Go through the lines below and tally those containing the string "Hblind". Respond with the number only.

=== GIVEN RECORDS ===
-- Opening Marker --

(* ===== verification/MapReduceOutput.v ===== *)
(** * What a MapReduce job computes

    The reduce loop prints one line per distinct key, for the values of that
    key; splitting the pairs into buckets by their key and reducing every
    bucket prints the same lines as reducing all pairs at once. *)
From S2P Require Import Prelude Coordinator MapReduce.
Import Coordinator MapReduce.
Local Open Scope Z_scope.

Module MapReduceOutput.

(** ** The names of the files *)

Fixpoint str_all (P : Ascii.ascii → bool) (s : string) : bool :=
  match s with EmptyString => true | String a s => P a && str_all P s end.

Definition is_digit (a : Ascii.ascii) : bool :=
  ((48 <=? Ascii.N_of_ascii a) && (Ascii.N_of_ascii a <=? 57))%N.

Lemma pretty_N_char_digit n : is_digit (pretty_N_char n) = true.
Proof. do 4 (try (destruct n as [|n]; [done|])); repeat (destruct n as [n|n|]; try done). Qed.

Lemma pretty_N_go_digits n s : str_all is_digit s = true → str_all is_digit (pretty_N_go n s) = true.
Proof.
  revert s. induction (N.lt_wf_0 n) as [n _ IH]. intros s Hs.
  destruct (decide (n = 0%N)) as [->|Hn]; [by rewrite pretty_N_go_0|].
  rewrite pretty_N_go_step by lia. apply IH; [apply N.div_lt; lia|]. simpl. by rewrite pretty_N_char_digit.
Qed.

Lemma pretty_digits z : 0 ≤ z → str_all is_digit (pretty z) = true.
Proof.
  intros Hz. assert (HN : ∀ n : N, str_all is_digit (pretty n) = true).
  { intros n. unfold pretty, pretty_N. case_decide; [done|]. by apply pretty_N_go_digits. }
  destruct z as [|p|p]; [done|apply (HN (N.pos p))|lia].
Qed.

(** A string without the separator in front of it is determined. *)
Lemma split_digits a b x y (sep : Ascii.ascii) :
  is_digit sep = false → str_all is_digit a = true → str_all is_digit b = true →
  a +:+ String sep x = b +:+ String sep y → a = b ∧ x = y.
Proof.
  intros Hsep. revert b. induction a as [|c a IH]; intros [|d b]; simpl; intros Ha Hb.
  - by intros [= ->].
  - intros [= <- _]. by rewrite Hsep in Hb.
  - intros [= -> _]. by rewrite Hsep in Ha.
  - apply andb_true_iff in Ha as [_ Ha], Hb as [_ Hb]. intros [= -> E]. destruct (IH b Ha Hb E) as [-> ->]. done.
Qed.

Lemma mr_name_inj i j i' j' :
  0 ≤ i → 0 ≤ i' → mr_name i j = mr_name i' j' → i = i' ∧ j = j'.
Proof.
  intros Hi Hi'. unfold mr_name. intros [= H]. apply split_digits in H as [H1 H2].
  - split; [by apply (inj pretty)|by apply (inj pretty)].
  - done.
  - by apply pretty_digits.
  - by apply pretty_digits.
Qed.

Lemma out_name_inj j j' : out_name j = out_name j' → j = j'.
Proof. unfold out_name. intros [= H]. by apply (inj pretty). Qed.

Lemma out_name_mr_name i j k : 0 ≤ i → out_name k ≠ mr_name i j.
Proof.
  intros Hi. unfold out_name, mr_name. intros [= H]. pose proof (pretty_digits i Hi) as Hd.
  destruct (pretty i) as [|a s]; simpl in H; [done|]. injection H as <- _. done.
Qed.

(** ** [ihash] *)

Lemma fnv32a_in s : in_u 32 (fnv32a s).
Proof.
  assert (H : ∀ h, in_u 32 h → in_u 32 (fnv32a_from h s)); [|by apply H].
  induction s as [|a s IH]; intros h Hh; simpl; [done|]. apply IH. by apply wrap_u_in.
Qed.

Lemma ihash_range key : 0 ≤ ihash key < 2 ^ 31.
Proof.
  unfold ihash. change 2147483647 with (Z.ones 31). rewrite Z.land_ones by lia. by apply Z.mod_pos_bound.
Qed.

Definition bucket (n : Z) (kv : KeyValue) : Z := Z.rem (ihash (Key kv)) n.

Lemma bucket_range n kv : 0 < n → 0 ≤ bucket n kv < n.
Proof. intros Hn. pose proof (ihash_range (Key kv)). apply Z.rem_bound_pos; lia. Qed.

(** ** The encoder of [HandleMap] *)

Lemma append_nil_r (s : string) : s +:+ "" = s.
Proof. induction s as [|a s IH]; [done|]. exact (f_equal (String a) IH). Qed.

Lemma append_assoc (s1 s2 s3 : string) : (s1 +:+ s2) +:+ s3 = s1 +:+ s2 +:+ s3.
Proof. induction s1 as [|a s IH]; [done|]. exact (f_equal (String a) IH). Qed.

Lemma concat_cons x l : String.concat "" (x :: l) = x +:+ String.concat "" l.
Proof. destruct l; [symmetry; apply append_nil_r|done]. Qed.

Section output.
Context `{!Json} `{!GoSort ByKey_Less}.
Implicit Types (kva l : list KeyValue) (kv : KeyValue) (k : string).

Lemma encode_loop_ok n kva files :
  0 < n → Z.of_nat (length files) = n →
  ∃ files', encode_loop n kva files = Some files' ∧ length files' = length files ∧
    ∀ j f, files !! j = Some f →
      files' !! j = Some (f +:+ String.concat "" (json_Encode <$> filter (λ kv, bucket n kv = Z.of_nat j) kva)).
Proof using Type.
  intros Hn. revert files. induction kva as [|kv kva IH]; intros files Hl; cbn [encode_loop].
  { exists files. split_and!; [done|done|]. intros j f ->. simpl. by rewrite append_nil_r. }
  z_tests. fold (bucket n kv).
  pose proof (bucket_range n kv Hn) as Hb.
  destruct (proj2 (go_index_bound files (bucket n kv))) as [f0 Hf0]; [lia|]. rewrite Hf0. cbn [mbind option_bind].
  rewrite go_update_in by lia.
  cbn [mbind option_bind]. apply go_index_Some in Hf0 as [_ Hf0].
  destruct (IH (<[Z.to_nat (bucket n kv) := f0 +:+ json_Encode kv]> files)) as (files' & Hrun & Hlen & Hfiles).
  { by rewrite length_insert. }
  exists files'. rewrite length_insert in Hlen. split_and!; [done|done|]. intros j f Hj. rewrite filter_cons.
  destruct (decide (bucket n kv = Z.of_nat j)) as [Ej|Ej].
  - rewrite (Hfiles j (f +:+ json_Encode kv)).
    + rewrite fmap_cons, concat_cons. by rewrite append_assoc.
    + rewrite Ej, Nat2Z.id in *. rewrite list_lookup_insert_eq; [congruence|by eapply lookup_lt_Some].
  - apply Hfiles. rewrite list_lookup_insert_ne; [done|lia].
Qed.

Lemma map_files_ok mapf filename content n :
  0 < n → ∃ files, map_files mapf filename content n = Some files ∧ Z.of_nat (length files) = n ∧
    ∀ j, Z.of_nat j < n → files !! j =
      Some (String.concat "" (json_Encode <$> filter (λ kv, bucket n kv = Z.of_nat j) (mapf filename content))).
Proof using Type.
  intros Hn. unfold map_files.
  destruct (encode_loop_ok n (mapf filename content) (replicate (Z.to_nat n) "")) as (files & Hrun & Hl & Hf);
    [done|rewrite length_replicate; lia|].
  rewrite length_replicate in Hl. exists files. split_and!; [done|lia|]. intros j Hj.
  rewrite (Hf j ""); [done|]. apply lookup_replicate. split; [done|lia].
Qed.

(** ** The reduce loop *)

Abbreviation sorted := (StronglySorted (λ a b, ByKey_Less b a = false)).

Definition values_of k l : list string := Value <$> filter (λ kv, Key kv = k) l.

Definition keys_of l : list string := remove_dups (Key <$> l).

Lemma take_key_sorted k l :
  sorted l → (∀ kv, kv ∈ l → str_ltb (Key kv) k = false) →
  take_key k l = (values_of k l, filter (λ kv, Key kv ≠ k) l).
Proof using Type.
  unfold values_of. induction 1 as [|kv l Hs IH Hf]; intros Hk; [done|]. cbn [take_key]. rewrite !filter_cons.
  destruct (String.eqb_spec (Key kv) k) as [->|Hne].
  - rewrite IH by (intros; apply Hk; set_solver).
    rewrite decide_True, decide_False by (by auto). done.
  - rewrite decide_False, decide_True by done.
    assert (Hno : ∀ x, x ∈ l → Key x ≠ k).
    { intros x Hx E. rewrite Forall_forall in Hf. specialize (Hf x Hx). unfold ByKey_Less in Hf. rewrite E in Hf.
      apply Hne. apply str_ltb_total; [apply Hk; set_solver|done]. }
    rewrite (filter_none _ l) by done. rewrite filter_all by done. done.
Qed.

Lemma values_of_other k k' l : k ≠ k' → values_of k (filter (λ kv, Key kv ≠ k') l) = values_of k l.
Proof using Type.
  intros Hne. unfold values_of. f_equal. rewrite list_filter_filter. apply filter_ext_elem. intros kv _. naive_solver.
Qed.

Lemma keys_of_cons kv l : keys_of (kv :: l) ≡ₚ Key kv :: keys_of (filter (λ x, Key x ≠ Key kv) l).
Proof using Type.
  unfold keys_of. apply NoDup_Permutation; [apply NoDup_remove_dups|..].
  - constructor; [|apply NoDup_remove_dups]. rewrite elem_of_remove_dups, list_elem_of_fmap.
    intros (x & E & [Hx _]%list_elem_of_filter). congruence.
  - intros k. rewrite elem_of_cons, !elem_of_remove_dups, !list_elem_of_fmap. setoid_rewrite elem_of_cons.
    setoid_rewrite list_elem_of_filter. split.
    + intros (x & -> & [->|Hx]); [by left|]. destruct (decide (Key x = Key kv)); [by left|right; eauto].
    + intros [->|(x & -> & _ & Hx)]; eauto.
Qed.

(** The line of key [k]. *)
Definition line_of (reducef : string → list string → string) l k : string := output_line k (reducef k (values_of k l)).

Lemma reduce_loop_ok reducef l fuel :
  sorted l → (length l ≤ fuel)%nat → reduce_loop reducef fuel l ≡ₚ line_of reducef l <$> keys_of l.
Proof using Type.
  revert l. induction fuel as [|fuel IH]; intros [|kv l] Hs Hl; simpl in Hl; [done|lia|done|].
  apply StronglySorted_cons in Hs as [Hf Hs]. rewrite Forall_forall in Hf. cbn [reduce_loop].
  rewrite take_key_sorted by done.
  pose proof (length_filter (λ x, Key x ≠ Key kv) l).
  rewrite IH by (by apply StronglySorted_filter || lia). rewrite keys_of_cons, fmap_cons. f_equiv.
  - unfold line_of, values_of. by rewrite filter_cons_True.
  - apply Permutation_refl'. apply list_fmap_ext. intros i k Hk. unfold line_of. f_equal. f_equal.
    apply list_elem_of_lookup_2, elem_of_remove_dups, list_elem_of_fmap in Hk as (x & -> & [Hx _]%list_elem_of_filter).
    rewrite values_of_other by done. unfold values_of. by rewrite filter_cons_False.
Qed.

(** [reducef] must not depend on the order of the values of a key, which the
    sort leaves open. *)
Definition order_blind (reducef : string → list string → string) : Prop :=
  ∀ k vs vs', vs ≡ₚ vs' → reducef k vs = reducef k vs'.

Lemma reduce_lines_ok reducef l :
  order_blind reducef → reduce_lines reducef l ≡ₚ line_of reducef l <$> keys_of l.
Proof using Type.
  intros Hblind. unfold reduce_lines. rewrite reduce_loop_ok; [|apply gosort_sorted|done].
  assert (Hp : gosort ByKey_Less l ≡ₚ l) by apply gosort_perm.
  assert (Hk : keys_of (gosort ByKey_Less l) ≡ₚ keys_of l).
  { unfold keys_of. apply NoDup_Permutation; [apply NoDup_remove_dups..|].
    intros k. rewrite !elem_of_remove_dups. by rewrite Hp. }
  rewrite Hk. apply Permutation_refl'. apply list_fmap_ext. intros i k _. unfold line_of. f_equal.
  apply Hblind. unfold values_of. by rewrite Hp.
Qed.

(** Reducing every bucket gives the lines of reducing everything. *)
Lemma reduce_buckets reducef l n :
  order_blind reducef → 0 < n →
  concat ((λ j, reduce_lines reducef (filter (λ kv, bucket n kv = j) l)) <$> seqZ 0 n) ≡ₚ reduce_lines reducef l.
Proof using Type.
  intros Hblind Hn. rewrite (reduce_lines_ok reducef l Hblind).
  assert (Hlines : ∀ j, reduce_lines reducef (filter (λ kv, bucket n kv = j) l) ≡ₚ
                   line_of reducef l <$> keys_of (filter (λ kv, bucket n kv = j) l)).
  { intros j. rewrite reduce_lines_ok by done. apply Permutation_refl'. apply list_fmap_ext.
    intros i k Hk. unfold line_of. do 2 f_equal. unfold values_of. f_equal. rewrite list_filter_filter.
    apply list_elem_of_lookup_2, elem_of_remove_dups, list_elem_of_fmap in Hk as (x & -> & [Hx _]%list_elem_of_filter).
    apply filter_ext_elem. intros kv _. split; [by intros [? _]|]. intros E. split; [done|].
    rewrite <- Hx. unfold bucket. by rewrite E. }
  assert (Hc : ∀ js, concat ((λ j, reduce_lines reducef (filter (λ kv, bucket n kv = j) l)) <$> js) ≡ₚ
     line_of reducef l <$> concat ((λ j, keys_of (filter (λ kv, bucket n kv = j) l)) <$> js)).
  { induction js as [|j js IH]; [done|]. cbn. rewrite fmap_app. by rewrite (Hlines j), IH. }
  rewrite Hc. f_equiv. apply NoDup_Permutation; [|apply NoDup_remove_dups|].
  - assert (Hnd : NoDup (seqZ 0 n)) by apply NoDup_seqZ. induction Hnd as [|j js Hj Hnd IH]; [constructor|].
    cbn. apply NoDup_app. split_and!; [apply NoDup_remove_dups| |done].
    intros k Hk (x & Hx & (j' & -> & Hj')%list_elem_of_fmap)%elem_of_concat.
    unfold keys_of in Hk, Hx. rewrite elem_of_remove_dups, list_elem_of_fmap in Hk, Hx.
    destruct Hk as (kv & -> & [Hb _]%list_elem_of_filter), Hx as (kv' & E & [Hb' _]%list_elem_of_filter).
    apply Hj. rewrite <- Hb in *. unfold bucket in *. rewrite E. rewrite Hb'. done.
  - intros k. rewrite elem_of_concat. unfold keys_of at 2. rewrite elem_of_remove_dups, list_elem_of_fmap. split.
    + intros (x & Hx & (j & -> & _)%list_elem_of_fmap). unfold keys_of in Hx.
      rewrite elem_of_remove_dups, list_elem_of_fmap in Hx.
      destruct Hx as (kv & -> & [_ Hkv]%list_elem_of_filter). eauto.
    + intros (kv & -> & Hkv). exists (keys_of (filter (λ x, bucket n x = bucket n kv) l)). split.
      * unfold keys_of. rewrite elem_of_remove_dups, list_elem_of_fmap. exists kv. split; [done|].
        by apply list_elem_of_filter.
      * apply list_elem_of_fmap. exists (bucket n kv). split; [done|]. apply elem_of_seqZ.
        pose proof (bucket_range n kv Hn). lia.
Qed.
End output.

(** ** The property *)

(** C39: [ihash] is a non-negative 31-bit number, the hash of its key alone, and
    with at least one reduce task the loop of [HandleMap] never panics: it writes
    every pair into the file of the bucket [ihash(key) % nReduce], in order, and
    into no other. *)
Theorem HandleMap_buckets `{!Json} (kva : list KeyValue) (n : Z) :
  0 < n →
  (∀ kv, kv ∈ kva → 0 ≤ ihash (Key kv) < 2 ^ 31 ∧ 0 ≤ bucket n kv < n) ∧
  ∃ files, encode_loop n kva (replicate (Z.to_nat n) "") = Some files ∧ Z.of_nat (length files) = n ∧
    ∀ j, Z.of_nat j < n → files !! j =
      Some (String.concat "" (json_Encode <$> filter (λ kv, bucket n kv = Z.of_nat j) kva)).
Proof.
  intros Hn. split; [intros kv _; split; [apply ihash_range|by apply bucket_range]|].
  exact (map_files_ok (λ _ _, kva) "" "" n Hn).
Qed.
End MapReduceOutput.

-- Closing Marker --

=== COMPLETED TASK ===
3